I asked Steve to describe the biggest challenge that he faces in his job. “The amount of paperwork is always a challenge,” he says. “We have thirteen or fourteen pages plus computer work that we have to complete for every client. It’s also really hard to refuse services to someone, even when they don’t meet the criteria for our program.” After briefly describing his administrative responsibilities, it was right back to the clients. “Two times last week, a client fell. One person has stage 4 stomach cancer. When he fell, he fractured his hip. He had been on the floor for several hours and was calling out for help when the volunteer arrived to deliver his meal,” Steve told me. “They dialed 9-1-1 and then called us. Those safety checks are so important for our clients.”
As he shared the rest of the story with me, I learned that the other person was a lady who had fainted. Steve arrived about the same time as the paramedics, but she refused medical assistance. Later that same day, Steve got another call informing him that the same woman would not answer her door. “I immediately went back to her house and discovered that she had fainted again,” he said. “This time I was able to convince her to go to the hospital. Thankfully, she is doing better.” He went on to tell me, “You never know what you might encounter. Some homes are dirty and some are infested with bugs, but we always treat everyone with dignity and respect. We don’t ask why they are living in those conditions. We don’t judge. We’re simply there to help them.”

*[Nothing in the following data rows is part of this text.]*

(** * PubMed shard extraction (parse_pubmed_local.py): a shallow embedding

    The Python program streams one gzip-compressed PubMed XML shard through
    lxml's [iterparse], turns every [MedlineCitation] element into a record
    and every [DeleteCitation] element into tombstones, and writes the
    records as JSON lines to a temporary file that is renamed into place at
    the end.

    The embedding keeps the program's own functions ([_stringify],
    [parse_mesh_terms], [parse_pmid], [parse_keywords], [parse_title_abstract],
    [parse_article_record], [iter_records_from_xml_gz], [xml_gz_to_jsonl]).
    What the program takes from libraries (lxml's element tree, ElementPath,
    [iterparse], [str.strip], [pathlib], [json.dumps], the optional
    [pubmed_parser] module) is modelled in the modules [Py], [Etree] and
    [Reader] below, as far as the program uses it. *)

From Stdlib Require Import Ascii String.
From stdpp Require Import base strings list gmap.

Set Warnings "-register-all".
Local Open Scope string_scope.
Local Open Scope nat_scope.
Local Open Scope list_scope.
Local Open Scope stdpp_scope.

(** ** Python strings *)

Module Py.

(** Code points are the 256 characters of [ascii]; [str.isspace] holds on
    these code points for 9..13, 28..32, 0x85 and 0xA0. *)
Definition isspace (c : ascii) : bool :=
  let n := nat_of_ascii c in
  (((9 <=? n) && (n <=? 13)) || ((28 <=? n) && (n <=? 32))
   || (n =? 133) || (n =? 160))%nat.

(** Truthiness of a [str]: non-empty. *)
Definition truthy (s : string) : bool :=
  match s with "" => false | _ => true end.

(** Truthiness of an attribute that is [None] or a [str]. *)
Definition truthy_opt (o : option string) : bool :=
  match o with Some s => truthy s | None => false end.

(** [o or ""] *)
Definition or_empty (o : option string) : string :=
  match o with Some s => if truthy s then s else "" | None => "" end.

Fixpoint lstrip (s : string) : string :=
  match s with
  | "" => ""
  | String c s' => if isspace c then lstrip s' else s
  end.

Fixpoint rstrip (s : string) : string :=
  match s with
  | "" => ""
  | String c s' =>
      let r := rstrip s' in
      if isspace c && negb (truthy r) then "" else String c r
  end.

(** Whitespace only (or empty). *)
Fixpoint all_space (s : string) : bool :=
  match s with
  | "" => true
  | String c s' => isspace c && all_space s'
  end.

(** [s.strip()] *)
Definition strip (s : string) : string := rstrip (lstrip s).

As I mentioned earlier, Steve approaches his job as a ministry. When I asked him why he chose this line of work, he quoted Proverbs 14:31, which says, “whoever is kind to the needy honors God.” Steve, who holds a Master of Divinity from Southwestern Theological Seminary, says, “That’s how I try to live my life. This job can be emotionally draining. Every day we deal with sickness, mental illness, hoarders, and abuse, but I see the very tangible, concrete good that we are doing in the community.”
After taking another quick bite of his salad, Steve tells me of a client who survives on only $51 per month. “How is that possible,” I asked. “That’s all he receives from his monthly pension. What’s really sad is that he’s not eligible for Social Security,” Steve answered. “This man recently told me that his hair has stopped falling out because he’s getting the nutrition that he needs. You can see the color back in his face. That’s why I do this.”
Just as he is finishing the last of his salad, Steve said, “I love the people I work with. There’s a single focus on the mission of Meals On Wheels. Regardless of the role we play, we’re all working for the same goal.” His plate is now empty and I know that means our time together is coming to a close. As I was thanking him for taking the time to speak to me, he had one final thought and said, “all persons have worth because they are made in the image of God.” As I walked back to my office, I thought to myself how I wished we could all embrace that scripture. If we could all get that down inside of ourselves – down where it really matters – Steve and I would be out of a job.
At Meals On Wheels, we are proud of the contributions of Steve and the other case managers. This team of dedicated individuals is committed to helping those in need, and in doing so, is making Tarrant County a great place to grow old. Please join us in thanking our case managers for their service to the community.